• **The task**
Write out each line from the data below that includes the word "Lemma".

(Record extracts begins)

Lemma decisions_revised d p now :
  keyed d → agent_plans d !! pl_id p = Some p → decisions_ok d →
  decisions_ok (d <| agent_plans := <[pl_id p := revised now p]> (agent_plans d) |>).
Proof.
  intros Hk Hp [H1 H2 H3 H4]. split; simpl; [|done| |].
  - intros i x Hx. destruct (H1 i x Hx) as (q&Hq&Hs&Hpl).
    destruct (decide (dec_plan_id x = pl_id p)) as [Heq|Hne].
    + rewrite Heq in *. exists (revised now p). rewrite lookup_insert_eq.
      assert (q = p) as -> by congruence. split_and!; [done|done|].
      eapply decision_placed_mono; [| |done]; simpl; lia.
    + exists q. by rewrite lookup_insert_ne.
  - intros i q [[<- <-]|[Hne Hq]]%lookup_insert_Some; [|by apply H3 in Hq].
    apply H3 in Hp. unfold approved_by in *. simpl. done.
  - intros i q [[<- <-]|[Hne Hq]]%lookup_insert_Some; [done|by apply (H4 i)].
Qed.

Lemma inserted_decision d p x i y :
  decides d p x →
  <[decision_key x := x]> (agent_plan_decisions d) !! i = Some y ↔
  (i = decision_key x ∧ y = x) ∨ agent_plan_decisions d !! i = Some y.
Proof.
  intros Hx. rewrite lookup_insert_Some. split; [naive_solver|].
  intros [[-> ->]|Hy]; [by left|]. right. split; [|done]. intros <-.
  pose proof (decides_fresh _ _ _ Hx). congruence.
Qed.

Lemma decisions_unambiguous d p x i y j z :
  decides d p x → decisions_ok d →
  <[decision_key x := x]> (agent_plan_decisions d) !! i = Some y →
  <[decision_key x := x]> (agent_plan_decisions d) !! j = Some z →
  decision_scope y = decision_scope z →
  dec_expected_plan_cas_version y = dec_expected_plan_cas_version z → y = z.
Proof.
  intros Hx [_ H2 _ _]. rewrite !(inserted_decision d p) by done.
  pose proof (decides_scope _ _ _ Hx) as Hs. pose proof (decides_expected _ _ _ Hx) as He.
  intros [[_ ->]|Hy] [[_ ->]|Hz] Hyz Heq; try done.
  - destruct (decides_unclaimed _ _ _ Hx j z Hz); congruence.
  - destruct (decides_unclaimed _ _ _ Hx i y Hy); congruence.
  - by eapply H2.
Qed.

Lemma approved_ext d p p' :
  plan_scope p' = plan_scope p → pl_approved_version p' = pl_approved_version p →
  approved_by d p → approved_by d p'.
Proof. intros Hs Ha. unfold approved_by, approves. by rewrite Hs, Ha. Qed.

(** A decision that does not approve a Plan leaves its last approval. *)
Lemma approved_insert d d' p x q :
  decides d p x →
  agent_plan_decisions d' = <[decision_key x := x]> (agent_plan_decisions d) →
  ¬ approves q x → approved_by d q → approved_by d' q.
Proof.
  intros Hx Hd' Hn. unfold approved_by. rewrite Hd'. destruct (pl_approved_version q) as [n|].
  - intros (i&y&Hy&Ha&Hyn&Hmax). exists i, y. split_and!; try done.
    + apply (inserted_decision d p); [done|by right].
    + intros j z Hz. apply (inserted_decision d p) in Hz as [[_ ->]|Hz]; [done|by apply (Hmax j)|done].
  - intros Hq j z Hz. apply (inserted_decision d p) in Hz as [[_ ->]|Hz]; [done|by apply (Hq j)|done].
Qed.

Lemma decisions_claimed d p x :
  decides d p x → dec_action x = DECIDE_REVISE → decisions_ok d →
  decisions_ok (d <| agent_plan_decisions := <[decision_key x := x]> (agent_plan_decisions d) |>).
Proof.
  intros Hx Hr Hok. pose proof Hok as [H1 H2 H3 H4]. split; simpl.
  - intros i y Hy. apply (inserted_decision d p) in Hy as [[_ ->]|Hy]; [|by apply (H1 i)|done].
    exists p. pose proof (decides_scope _ _ _ Hx) as Hs.
    assert (dec_plan_id x = pl_id p) as -> by (by apply (f_equal snd) in Hs).
    split_and!; [apply Hx|done|]. destruct Hx. split; [lia|by right|naive_solver].
  - intros i y j z Hy Hz. by apply (decisions_unambiguous d p x i y j z).
  - intros i q Hq%H3. eapply (approved_insert d _ p x); [done|done| |done].
    intros [_ Ha]. congruence.
  - done.
Qed.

(Record extracts ends)

• **Solution to this problem**
Lemma decisions_revised d p now :
Lemma inserted_decision d p x i y :
Lemma decisions_unambiguous d p x i y j z :
Lemma approved_ext d p p' :
Lemma approved_insert d d' p x q :
Lemma decisions_claimed d p x :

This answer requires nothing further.